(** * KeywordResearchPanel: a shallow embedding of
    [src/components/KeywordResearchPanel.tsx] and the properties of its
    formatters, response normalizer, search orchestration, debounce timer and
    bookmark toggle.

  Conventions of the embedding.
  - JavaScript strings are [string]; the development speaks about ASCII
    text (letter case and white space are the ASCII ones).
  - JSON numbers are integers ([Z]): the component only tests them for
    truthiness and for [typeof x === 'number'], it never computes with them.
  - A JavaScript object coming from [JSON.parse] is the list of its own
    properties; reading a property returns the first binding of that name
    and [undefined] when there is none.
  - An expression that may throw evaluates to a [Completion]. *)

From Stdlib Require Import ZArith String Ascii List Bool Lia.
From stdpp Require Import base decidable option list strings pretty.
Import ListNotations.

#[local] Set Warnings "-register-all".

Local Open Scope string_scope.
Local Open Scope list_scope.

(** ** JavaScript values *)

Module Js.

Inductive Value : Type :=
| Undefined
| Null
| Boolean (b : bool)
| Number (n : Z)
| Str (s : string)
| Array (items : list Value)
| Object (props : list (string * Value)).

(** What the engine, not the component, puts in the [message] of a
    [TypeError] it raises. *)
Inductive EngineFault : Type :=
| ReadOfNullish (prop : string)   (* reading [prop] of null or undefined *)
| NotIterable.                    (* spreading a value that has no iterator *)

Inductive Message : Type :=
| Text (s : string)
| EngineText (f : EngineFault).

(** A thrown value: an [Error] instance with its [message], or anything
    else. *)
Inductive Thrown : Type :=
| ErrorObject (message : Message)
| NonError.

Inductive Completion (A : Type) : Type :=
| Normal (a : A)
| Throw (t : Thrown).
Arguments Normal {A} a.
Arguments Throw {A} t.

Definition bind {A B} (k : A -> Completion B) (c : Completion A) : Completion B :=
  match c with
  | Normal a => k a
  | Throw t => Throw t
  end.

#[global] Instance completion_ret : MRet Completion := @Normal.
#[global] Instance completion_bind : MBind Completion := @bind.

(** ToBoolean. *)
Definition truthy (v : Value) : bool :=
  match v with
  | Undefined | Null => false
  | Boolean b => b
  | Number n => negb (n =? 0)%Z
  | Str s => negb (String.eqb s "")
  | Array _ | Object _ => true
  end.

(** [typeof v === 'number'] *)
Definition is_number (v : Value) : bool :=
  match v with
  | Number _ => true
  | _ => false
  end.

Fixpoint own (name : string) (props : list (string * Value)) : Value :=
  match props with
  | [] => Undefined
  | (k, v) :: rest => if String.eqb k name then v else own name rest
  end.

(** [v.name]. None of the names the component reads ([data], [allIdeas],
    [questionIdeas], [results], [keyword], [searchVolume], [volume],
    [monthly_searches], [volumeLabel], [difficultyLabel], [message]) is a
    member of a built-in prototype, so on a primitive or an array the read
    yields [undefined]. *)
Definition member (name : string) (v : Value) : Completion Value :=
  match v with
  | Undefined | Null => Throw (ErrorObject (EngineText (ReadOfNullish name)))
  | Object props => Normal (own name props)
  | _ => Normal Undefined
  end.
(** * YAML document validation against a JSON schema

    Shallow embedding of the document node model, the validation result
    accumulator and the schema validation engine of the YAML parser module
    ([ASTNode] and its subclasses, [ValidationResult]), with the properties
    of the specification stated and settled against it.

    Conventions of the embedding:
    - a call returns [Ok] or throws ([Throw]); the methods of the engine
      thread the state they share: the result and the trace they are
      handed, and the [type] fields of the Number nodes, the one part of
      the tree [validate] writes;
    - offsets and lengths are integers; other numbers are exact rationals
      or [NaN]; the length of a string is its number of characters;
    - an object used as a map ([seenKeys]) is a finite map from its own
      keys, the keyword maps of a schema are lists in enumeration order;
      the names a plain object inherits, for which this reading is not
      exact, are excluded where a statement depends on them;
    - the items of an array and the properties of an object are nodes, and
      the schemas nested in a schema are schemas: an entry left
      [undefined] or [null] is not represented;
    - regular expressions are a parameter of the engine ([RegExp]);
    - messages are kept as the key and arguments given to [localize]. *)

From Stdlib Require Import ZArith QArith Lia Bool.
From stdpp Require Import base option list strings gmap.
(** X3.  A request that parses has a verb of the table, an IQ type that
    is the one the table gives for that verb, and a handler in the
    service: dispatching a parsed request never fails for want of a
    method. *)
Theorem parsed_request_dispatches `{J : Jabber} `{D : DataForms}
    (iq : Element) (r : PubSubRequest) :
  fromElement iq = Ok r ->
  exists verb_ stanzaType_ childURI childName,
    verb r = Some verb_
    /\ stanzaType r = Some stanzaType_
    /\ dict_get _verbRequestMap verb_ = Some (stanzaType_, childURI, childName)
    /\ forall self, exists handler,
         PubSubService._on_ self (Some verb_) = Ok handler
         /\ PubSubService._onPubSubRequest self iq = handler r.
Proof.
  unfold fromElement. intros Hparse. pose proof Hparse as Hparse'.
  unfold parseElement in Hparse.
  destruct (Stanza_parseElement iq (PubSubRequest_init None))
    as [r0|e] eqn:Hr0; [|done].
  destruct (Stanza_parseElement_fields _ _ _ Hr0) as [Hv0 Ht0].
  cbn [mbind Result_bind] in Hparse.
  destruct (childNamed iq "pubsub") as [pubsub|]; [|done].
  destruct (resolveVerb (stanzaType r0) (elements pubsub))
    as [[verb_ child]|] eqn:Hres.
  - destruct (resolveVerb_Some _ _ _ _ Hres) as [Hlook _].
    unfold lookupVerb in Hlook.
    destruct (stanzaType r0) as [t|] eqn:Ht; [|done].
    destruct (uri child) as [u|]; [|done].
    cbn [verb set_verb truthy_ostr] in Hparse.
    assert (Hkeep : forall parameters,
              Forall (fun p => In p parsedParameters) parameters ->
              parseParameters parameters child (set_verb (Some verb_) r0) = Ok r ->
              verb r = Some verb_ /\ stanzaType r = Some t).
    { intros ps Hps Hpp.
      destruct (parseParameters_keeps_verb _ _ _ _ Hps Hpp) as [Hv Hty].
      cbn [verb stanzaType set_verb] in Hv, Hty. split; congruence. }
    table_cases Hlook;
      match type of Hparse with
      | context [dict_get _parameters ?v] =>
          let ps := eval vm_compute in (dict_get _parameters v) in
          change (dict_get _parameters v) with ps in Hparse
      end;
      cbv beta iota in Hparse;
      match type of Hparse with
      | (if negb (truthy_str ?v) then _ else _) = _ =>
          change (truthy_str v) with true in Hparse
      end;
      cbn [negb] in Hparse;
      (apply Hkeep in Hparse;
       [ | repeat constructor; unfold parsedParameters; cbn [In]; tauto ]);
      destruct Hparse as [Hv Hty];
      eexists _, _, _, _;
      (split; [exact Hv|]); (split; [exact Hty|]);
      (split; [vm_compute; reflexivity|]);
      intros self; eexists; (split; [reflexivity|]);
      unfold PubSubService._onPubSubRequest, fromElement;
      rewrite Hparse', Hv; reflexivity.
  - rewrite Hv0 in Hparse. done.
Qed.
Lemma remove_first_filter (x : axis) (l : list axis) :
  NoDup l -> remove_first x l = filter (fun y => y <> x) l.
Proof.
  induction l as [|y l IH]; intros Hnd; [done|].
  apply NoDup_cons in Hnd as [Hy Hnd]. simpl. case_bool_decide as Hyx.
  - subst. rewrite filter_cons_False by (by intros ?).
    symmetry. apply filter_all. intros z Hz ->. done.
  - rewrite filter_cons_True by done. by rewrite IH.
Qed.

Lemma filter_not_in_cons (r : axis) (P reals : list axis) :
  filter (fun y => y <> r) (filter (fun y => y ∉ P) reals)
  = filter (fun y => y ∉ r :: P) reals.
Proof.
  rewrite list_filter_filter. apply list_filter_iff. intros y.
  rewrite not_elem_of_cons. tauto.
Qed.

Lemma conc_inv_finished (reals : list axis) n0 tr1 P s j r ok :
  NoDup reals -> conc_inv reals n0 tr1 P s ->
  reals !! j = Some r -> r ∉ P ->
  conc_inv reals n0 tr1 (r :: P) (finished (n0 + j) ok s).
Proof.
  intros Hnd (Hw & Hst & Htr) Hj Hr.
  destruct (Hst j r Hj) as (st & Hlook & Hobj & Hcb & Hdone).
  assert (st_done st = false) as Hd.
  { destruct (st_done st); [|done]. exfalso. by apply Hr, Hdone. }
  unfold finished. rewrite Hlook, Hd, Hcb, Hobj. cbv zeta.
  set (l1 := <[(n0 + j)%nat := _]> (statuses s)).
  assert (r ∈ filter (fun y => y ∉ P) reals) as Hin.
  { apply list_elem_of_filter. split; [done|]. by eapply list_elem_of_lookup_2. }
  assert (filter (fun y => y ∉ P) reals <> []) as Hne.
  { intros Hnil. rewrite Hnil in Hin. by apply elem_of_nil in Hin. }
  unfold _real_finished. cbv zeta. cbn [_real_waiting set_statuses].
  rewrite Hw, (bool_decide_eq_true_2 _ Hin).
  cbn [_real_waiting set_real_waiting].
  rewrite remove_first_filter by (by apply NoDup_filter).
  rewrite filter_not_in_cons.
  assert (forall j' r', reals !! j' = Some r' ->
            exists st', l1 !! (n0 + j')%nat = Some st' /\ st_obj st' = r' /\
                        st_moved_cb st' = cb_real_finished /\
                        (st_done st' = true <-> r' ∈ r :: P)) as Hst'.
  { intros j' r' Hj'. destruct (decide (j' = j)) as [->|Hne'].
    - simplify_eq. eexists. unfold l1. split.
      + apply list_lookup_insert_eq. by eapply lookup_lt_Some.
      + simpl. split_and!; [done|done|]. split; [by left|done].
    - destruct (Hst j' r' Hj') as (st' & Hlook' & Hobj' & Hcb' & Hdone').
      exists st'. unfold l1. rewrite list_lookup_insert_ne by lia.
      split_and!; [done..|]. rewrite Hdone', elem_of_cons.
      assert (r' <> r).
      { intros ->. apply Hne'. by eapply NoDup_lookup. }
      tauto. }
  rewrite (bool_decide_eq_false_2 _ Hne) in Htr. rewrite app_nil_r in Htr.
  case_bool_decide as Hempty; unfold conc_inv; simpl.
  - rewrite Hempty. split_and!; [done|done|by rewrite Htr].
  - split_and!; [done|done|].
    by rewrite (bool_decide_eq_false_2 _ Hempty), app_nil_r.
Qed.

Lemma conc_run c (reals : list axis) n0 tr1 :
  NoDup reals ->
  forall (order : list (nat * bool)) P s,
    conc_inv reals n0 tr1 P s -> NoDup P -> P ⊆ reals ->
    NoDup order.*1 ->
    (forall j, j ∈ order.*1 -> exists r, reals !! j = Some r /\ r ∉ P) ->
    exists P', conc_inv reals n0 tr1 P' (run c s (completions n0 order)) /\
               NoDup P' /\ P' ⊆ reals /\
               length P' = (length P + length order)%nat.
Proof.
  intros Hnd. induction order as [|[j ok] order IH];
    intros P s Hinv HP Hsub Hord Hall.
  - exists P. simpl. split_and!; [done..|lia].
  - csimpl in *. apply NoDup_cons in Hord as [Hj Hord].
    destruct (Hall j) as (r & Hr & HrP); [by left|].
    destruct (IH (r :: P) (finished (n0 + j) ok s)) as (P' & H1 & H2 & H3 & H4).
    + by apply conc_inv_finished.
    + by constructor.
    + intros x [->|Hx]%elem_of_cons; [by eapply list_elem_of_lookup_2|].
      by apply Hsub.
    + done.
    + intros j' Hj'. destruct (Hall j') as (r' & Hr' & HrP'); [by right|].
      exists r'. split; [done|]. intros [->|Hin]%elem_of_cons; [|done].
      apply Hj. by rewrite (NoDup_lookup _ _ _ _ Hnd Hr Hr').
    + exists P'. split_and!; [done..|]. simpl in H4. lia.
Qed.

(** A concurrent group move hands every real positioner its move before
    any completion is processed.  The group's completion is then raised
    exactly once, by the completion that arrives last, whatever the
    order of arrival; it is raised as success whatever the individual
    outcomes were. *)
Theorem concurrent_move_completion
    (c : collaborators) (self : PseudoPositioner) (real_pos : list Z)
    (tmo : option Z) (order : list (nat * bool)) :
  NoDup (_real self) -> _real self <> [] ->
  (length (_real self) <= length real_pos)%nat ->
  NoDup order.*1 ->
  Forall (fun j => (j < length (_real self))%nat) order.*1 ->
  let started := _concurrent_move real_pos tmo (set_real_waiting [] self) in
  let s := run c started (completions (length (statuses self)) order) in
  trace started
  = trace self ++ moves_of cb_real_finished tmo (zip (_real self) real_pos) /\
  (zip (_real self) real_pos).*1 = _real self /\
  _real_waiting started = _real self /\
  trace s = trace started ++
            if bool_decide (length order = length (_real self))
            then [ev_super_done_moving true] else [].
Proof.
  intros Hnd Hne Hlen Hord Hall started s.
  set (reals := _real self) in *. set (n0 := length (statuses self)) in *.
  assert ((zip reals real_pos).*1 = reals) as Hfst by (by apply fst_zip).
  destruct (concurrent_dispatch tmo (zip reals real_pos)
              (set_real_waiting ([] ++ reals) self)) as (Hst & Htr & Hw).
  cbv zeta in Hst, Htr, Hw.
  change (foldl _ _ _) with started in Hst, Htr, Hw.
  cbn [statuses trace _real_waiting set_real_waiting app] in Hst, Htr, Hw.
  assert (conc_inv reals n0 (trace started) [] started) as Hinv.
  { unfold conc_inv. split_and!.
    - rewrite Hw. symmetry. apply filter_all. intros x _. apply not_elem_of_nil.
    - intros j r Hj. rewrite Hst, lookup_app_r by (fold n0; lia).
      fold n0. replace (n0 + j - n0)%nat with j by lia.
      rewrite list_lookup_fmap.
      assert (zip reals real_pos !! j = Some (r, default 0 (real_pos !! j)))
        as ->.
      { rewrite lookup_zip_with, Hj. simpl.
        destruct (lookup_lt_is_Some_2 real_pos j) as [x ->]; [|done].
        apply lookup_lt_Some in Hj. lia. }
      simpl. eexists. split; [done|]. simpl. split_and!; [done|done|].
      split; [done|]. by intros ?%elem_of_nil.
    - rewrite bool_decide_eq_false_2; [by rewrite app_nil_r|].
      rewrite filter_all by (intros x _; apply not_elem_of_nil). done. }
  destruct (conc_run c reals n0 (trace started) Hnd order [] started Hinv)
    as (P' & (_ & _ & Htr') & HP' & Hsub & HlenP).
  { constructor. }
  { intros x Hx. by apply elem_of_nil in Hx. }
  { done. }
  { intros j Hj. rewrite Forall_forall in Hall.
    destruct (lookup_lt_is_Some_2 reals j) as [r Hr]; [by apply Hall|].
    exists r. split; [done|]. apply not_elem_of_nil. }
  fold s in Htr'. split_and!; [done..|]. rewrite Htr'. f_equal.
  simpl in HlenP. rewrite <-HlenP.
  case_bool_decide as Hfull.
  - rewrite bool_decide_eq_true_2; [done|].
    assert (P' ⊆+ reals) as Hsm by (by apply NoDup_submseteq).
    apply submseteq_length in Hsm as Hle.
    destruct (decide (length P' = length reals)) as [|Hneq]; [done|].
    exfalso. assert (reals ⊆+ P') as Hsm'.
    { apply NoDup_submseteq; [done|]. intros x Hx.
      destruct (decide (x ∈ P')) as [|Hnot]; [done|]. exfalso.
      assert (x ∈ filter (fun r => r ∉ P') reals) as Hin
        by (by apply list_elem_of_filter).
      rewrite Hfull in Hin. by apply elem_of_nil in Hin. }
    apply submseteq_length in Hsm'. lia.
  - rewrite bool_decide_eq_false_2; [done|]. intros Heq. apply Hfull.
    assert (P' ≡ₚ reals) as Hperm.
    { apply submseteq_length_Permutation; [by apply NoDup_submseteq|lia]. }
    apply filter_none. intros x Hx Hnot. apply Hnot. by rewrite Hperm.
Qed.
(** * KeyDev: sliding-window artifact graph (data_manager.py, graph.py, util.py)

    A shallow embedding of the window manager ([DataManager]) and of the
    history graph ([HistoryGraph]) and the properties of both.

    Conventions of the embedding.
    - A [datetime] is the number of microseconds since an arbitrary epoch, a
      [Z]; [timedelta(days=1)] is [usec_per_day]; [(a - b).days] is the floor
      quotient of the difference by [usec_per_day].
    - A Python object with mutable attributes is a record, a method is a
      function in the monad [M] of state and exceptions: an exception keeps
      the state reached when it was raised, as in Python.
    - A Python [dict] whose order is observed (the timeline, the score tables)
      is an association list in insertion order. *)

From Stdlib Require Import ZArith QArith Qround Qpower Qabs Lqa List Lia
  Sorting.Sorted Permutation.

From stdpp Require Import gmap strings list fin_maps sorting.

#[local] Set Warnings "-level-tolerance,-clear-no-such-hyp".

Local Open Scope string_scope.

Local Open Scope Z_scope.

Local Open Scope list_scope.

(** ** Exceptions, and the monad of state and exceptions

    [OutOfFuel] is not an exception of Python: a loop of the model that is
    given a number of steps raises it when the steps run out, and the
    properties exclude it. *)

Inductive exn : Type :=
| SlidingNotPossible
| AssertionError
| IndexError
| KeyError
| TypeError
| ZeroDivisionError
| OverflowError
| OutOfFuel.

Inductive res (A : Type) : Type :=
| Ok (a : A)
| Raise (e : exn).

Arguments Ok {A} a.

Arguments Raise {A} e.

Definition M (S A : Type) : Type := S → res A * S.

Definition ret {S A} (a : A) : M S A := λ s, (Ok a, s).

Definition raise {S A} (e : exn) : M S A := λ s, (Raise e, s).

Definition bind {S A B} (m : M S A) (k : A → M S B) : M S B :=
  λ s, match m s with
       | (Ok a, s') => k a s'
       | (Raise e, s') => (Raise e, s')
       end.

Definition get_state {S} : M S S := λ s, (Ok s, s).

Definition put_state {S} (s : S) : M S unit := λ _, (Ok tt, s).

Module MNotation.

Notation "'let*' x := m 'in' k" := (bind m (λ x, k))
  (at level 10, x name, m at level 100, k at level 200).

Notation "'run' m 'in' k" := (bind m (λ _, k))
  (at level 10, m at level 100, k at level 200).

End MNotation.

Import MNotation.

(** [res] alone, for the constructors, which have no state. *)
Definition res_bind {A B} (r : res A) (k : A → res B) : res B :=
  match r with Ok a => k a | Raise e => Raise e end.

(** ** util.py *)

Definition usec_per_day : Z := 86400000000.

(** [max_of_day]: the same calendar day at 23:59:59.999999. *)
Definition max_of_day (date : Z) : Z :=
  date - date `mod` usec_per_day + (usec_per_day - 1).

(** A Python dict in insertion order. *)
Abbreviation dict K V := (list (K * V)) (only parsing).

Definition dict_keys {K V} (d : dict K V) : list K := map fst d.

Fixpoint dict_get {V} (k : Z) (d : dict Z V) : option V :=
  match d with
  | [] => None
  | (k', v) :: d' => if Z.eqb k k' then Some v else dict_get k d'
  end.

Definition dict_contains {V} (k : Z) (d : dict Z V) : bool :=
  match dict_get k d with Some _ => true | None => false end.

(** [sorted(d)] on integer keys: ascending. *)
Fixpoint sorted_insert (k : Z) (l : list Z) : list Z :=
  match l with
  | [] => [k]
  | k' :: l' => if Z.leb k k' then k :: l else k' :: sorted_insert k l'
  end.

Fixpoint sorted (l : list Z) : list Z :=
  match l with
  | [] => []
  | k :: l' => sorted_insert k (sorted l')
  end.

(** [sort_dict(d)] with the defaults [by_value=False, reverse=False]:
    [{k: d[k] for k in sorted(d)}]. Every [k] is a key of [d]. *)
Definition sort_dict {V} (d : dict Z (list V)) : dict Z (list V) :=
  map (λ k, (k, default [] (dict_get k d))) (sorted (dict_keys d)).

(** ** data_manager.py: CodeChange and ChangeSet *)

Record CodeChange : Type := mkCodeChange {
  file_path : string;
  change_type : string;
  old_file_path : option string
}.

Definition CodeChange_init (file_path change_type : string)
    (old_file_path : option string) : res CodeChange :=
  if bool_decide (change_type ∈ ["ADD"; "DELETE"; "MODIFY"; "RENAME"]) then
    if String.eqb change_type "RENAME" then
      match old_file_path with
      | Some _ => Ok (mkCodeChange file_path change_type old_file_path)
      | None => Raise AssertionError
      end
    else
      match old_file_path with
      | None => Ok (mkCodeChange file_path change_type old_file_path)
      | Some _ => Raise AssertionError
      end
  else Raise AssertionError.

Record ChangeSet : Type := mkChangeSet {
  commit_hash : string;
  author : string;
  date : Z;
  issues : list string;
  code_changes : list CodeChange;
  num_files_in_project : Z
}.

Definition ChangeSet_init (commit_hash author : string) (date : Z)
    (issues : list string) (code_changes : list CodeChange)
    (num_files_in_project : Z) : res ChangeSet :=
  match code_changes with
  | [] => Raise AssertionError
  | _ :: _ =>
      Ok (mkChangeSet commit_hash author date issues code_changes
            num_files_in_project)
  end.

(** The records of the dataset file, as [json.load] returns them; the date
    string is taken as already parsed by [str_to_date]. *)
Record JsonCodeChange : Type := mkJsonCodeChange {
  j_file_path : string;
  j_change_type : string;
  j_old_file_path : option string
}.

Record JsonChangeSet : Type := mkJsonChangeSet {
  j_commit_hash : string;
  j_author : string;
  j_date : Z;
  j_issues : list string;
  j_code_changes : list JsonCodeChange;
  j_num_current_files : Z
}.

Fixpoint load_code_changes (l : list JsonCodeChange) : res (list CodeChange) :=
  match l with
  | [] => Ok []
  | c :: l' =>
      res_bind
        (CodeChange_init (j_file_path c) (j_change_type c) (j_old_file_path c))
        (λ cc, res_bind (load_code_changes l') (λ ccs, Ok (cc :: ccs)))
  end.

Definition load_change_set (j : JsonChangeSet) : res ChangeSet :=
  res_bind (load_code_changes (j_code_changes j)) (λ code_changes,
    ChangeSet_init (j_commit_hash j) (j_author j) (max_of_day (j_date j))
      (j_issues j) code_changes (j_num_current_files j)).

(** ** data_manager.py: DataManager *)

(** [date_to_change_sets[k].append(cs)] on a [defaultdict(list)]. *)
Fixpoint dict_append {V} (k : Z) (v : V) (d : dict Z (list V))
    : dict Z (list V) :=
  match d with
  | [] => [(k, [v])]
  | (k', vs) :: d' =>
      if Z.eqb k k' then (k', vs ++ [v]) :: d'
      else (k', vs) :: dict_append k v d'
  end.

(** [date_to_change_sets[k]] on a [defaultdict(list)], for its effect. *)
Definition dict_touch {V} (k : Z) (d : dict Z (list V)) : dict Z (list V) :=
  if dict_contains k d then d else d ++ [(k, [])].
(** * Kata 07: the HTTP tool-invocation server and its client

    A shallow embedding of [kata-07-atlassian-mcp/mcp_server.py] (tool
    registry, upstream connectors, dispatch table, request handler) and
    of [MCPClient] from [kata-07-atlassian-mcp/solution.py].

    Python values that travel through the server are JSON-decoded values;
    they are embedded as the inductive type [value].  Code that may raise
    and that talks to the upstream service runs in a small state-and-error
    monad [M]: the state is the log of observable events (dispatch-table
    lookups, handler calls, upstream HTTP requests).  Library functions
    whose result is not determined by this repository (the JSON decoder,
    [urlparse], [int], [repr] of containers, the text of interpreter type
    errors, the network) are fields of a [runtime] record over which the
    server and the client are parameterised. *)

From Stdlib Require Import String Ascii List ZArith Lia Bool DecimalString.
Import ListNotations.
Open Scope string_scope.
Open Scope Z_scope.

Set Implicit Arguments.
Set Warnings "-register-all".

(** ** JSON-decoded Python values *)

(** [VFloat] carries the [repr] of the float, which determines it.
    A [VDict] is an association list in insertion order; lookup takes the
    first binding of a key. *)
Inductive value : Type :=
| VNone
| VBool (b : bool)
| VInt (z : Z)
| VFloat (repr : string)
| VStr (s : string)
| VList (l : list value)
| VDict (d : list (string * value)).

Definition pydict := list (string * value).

= = =

## EXERCISE DETAILS
Copy out all lines of the material containing the word "typeof".

## RESPONSE TO THE EXERCISE
    truthiness and for [typeof x === 'number'], it never computes with them.
(** [typeof v === 'number'] *)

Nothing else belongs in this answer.